WHAT TO WORK ON: Going down the data below, set down exactly the line with "Inductive result (A" and each line after it through the line with "EmptyString => []"; no other lines.

GIVEN INFORMATION:
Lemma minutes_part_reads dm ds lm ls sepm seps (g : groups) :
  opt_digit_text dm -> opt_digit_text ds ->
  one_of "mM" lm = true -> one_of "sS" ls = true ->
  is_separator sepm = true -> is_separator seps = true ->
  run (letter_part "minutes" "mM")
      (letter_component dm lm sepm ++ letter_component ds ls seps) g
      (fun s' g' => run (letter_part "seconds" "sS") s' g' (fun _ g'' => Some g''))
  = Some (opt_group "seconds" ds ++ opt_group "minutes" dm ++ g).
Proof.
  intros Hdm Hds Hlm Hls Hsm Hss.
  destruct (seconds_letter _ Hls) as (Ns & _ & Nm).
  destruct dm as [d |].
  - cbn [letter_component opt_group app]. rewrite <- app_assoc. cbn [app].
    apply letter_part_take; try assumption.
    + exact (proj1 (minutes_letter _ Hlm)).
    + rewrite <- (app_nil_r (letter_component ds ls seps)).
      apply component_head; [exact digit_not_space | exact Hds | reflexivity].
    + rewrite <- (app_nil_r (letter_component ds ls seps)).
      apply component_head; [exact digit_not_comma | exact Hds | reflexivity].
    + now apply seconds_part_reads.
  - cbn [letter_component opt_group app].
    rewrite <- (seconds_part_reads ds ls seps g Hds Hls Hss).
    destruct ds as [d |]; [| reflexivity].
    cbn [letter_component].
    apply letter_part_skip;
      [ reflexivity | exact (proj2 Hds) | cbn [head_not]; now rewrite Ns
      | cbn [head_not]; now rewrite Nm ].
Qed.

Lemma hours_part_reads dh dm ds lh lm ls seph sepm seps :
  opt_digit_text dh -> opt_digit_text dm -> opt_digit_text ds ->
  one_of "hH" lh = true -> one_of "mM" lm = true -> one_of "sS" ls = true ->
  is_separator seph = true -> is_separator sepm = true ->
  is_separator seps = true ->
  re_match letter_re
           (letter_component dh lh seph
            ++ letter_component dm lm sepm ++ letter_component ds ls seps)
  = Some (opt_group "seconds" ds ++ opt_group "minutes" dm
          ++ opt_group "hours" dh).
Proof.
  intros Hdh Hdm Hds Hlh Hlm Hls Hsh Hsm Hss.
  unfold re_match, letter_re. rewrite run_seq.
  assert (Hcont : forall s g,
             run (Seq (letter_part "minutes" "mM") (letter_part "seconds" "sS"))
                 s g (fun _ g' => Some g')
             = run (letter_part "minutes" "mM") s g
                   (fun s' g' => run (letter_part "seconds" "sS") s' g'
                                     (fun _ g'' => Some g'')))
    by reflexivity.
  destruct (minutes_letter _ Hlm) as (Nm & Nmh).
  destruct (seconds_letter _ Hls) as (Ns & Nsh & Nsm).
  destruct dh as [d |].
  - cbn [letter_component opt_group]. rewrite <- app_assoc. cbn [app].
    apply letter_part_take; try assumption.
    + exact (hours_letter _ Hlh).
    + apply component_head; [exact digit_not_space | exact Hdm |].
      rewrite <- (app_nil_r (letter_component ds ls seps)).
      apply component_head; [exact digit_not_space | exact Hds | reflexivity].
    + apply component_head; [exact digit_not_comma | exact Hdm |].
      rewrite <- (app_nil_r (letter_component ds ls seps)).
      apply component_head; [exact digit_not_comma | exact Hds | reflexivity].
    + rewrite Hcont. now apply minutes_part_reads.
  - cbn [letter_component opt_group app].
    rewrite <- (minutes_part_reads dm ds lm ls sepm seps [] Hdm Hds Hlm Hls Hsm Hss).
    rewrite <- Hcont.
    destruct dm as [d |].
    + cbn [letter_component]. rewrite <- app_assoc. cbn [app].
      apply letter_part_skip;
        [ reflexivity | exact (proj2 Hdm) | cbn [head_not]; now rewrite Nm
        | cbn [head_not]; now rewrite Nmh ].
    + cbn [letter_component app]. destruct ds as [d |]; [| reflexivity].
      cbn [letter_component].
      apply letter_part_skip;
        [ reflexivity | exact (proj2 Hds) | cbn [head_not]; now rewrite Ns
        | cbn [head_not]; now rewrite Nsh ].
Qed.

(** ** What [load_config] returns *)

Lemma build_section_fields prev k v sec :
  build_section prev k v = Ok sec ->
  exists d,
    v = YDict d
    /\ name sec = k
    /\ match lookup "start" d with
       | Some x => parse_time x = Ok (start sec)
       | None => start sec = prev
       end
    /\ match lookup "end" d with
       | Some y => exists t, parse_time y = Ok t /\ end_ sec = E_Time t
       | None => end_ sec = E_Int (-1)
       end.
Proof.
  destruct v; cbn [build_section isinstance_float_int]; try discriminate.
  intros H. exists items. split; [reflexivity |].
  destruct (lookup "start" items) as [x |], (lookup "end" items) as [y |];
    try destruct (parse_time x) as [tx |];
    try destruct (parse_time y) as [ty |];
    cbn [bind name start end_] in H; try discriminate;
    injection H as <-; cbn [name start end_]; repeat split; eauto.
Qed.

* * *

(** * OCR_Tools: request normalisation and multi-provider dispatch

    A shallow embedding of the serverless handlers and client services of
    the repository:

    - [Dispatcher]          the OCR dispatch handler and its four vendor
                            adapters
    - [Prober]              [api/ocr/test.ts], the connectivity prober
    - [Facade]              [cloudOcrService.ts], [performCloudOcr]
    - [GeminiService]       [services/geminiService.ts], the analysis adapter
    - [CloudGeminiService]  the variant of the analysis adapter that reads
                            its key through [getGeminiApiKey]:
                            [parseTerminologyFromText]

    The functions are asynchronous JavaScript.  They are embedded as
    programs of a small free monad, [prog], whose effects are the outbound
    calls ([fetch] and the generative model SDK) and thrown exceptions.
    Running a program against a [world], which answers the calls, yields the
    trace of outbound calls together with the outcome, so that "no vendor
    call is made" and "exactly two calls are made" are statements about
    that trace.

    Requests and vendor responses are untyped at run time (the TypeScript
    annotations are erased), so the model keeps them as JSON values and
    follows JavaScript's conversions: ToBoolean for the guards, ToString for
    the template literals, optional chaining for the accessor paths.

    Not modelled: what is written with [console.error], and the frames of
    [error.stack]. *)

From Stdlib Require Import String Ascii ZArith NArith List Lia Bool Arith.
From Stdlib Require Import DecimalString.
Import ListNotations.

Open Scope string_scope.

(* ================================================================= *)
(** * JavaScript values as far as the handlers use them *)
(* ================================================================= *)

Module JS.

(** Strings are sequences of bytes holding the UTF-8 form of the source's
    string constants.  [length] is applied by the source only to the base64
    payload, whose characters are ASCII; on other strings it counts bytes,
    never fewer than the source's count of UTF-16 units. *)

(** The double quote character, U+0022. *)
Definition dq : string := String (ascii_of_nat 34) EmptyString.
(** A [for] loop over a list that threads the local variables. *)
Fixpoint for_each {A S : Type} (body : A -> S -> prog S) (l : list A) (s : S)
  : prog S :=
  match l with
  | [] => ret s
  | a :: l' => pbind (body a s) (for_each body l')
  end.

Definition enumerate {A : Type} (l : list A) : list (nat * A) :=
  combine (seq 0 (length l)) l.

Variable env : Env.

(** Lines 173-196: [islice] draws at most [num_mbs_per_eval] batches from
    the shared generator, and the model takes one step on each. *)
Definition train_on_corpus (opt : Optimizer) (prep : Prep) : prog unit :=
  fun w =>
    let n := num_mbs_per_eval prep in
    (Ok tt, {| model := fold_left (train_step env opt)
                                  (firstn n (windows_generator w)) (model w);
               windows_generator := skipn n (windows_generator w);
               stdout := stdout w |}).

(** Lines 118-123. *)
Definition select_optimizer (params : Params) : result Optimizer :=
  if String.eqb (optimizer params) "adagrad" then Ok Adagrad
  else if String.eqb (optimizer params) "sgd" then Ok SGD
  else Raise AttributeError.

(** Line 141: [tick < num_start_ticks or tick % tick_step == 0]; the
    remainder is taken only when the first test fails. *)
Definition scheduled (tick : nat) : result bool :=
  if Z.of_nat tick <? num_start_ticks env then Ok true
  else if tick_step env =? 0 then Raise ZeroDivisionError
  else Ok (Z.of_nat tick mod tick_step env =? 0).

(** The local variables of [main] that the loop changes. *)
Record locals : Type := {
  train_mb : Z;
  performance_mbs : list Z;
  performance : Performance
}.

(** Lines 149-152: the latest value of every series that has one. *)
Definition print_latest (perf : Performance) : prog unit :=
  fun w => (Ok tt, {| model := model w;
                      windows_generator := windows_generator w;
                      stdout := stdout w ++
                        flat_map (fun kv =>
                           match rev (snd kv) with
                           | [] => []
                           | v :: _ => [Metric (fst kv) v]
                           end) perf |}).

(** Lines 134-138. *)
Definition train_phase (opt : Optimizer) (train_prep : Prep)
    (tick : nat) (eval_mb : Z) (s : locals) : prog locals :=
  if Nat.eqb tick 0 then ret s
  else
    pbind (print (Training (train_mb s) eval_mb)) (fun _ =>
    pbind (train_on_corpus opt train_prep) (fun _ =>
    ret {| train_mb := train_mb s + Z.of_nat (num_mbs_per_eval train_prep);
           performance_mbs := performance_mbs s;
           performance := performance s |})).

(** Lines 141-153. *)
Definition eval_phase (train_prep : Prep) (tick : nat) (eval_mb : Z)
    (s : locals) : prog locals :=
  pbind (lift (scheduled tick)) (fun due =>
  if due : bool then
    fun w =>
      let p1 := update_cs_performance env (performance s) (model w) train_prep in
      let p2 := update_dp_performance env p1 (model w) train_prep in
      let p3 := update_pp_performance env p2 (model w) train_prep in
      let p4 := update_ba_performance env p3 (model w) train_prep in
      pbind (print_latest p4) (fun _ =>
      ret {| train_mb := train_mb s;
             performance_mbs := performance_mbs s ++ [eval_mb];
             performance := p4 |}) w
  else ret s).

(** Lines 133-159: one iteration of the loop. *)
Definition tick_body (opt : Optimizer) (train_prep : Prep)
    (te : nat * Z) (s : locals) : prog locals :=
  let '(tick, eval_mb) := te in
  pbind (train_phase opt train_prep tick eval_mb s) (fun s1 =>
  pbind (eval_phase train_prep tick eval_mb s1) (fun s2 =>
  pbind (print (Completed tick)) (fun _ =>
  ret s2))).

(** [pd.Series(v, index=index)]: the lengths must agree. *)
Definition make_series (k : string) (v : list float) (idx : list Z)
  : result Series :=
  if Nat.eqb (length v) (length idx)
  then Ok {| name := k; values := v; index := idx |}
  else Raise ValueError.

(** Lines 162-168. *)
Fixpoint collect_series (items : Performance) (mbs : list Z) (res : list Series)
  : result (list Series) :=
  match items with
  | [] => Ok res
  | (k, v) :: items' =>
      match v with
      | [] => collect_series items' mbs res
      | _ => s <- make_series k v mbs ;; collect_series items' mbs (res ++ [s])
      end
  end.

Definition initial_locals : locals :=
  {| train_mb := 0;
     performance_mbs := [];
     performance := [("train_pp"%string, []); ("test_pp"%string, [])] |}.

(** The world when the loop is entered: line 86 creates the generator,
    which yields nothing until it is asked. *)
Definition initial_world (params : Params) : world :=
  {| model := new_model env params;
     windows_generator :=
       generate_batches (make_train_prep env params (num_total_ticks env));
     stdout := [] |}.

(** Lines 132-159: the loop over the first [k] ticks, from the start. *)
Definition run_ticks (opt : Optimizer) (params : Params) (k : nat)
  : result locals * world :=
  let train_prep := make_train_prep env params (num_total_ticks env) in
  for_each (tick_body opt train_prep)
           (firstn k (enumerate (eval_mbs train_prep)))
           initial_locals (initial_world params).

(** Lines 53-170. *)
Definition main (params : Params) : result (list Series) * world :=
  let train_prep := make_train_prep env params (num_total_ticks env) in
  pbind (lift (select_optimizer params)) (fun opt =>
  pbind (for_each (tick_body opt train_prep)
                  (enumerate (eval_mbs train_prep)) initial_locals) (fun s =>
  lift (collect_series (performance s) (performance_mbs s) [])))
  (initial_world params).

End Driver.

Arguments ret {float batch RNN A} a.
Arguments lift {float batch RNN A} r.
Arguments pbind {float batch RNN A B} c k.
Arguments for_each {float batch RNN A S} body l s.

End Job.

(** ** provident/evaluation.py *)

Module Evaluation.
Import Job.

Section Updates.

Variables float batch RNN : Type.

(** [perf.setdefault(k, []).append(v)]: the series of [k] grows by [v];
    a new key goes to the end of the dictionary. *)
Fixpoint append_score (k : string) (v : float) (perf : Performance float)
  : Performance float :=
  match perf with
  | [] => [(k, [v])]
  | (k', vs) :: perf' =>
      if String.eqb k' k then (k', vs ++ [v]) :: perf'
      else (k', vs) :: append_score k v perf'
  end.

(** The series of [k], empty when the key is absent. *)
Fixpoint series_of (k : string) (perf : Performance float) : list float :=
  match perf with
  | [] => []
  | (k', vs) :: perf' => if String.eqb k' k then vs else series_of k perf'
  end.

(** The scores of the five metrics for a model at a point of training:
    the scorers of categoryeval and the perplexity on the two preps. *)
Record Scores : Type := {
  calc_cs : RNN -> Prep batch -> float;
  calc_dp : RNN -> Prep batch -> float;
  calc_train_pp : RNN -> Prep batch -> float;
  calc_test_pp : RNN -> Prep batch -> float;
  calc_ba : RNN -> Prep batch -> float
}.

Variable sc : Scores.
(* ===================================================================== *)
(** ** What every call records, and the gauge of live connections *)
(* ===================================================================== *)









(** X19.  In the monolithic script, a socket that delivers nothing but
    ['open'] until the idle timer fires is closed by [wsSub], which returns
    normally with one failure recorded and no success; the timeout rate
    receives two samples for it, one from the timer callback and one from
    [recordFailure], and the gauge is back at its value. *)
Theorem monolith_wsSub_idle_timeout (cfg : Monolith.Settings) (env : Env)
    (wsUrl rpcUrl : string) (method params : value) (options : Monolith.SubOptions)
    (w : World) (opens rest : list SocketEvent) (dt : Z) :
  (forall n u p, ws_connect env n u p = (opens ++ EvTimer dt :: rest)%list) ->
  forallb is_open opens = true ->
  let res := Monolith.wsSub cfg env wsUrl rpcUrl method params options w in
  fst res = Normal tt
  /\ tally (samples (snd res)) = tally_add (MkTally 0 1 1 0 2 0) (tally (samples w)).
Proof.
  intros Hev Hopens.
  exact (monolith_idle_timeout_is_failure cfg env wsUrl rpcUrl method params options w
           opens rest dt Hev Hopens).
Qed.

==

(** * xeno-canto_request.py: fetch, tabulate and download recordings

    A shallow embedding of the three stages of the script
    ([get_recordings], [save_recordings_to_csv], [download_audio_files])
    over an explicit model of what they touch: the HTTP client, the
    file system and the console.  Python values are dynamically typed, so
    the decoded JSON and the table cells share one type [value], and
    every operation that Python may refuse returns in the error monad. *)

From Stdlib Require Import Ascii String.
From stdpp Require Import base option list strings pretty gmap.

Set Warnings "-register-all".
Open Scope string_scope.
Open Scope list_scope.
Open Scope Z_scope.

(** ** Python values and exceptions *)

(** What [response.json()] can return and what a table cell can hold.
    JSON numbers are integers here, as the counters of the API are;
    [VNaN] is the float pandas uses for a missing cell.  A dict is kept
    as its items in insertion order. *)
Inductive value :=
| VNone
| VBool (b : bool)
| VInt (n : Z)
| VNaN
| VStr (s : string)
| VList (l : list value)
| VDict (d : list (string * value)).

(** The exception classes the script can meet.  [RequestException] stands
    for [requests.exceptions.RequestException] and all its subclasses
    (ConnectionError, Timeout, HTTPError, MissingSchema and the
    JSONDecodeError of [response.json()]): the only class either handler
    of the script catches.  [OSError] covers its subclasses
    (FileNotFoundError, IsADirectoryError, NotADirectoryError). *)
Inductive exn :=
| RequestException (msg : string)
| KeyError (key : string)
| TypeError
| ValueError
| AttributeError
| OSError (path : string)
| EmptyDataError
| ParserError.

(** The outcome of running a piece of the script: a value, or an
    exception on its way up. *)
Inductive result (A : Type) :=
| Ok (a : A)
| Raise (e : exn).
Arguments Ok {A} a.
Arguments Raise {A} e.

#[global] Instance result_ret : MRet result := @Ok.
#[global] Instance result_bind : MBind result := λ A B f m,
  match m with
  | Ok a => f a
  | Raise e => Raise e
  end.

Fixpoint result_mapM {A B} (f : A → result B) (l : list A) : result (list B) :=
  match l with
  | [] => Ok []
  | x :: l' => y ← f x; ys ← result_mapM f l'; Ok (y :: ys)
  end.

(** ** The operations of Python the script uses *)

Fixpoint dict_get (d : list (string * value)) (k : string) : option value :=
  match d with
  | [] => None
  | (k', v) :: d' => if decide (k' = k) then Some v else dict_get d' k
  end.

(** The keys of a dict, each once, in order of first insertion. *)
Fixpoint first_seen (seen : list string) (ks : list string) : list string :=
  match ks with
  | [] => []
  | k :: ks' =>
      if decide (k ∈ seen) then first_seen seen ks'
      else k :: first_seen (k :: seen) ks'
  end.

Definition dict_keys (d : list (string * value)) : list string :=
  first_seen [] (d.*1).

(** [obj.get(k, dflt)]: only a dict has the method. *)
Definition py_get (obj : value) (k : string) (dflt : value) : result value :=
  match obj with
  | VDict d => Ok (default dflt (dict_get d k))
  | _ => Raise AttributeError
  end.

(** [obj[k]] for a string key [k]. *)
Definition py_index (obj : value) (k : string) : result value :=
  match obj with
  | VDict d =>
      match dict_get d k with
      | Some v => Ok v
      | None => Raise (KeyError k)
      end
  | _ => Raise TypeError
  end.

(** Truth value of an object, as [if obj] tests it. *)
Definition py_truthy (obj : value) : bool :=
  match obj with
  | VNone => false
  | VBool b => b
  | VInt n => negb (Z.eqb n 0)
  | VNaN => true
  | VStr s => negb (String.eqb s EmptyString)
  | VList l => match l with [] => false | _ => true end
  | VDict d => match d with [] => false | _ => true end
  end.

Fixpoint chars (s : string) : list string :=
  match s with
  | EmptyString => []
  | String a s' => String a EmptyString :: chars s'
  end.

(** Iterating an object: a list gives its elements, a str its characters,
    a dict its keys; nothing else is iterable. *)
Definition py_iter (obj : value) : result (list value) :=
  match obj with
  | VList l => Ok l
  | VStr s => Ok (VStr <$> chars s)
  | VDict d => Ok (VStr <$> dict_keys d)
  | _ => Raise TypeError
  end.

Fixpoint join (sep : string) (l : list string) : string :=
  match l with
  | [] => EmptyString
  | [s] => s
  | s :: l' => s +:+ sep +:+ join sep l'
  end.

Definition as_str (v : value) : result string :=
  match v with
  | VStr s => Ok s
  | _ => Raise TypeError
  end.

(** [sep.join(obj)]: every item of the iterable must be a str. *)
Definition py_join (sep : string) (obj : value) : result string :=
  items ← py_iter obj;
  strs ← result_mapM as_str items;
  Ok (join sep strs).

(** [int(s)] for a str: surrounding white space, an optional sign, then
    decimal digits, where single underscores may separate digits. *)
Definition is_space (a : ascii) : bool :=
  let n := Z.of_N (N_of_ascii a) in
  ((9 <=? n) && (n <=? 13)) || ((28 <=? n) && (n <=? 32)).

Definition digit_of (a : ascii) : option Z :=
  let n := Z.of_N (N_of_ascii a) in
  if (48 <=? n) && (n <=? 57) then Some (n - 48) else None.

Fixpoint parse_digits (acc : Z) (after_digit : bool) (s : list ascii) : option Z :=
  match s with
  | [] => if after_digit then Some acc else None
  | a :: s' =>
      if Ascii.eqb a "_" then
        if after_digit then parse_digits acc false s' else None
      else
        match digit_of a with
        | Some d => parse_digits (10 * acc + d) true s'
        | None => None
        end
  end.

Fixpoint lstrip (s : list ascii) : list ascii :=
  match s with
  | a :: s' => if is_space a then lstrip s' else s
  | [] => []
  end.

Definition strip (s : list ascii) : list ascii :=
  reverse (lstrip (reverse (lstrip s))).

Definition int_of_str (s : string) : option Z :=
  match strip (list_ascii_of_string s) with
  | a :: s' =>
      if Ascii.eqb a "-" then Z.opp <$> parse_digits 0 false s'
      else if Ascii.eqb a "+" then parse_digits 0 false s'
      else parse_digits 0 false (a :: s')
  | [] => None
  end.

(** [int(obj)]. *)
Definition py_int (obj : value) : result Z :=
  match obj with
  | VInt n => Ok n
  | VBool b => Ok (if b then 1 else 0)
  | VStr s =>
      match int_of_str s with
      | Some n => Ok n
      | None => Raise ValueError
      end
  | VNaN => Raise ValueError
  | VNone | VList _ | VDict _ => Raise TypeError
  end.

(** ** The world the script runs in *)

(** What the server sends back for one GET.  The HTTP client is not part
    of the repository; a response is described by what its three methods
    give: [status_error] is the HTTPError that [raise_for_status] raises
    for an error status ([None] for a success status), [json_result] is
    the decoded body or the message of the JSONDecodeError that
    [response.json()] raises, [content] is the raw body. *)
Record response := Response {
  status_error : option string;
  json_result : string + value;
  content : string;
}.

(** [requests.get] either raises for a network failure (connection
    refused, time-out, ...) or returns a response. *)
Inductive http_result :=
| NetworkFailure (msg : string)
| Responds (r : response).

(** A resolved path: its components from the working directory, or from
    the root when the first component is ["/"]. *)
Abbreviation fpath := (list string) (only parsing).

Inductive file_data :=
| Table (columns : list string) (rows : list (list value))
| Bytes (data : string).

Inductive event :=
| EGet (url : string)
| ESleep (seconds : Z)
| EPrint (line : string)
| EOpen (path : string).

TASK RESPONSE:
Inductive result (A : Type) :=
| Ok (a : A)
| Raise (e : exn).
Arguments Ok {A} a.
Arguments Raise {A} e.

#[global] Instance result_ret : MRet result := @Ok.
#[global] Instance result_bind : MBind result := λ A B f m,
  match m with
  | Ok a => f a
  | Raise e => Raise e
  end.

Fixpoint result_mapM {A B} (f : A → result B) (l : list A) : result (list B) :=
  match l with
  | [] => Ok []
  | x :: l' => y ← f x; ys ← result_mapM f l'; Ok (y :: ys)
  end.

(** ** The operations of Python the script uses *)

Fixpoint dict_get (d : list (string * value)) (k : string) : option value :=
  match d with
  | [] => None
  | (k', v) :: d' => if decide (k' = k) then Some v else dict_get d' k
  end.

(** The keys of a dict, each once, in order of first insertion. *)
Fixpoint first_seen (seen : list string) (ks : list string) : list string :=
  match ks with
  | [] => []
  | k :: ks' =>
      if decide (k ∈ seen) then first_seen seen ks'
      else k :: first_seen (k :: seen) ks'
  end.

Definition dict_keys (d : list (string * value)) : list string :=
  first_seen [] (d.*1).

(** [obj.get(k, dflt)]: only a dict has the method. *)
Definition py_get (obj : value) (k : string) (dflt : value) : result value :=
  match obj with
  | VDict d => Ok (default dflt (dict_get d k))
  | _ => Raise AttributeError
  end.

(** [obj[k]] for a string key [k]. *)
Definition py_index (obj : value) (k : string) : result value :=
  match obj with
  | VDict d =>
      match dict_get d k with
      | Some v => Ok v
      | None => Raise (KeyError k)
      end
  | _ => Raise TypeError
  end.

(** Truth value of an object, as [if obj] tests it. *)
Definition py_truthy (obj : value) : bool :=
  match obj with
  | VNone => false
  | VBool b => b
  | VInt n => negb (Z.eqb n 0)
  | VNaN => true
  | VStr s => negb (String.eqb s EmptyString)
  | VList l => match l with [] => false | _ => true end
  | VDict d => match d with [] => false | _ => true end
  end.

Fixpoint chars (s : string) : list string :=
  match s with
  | EmptyString => []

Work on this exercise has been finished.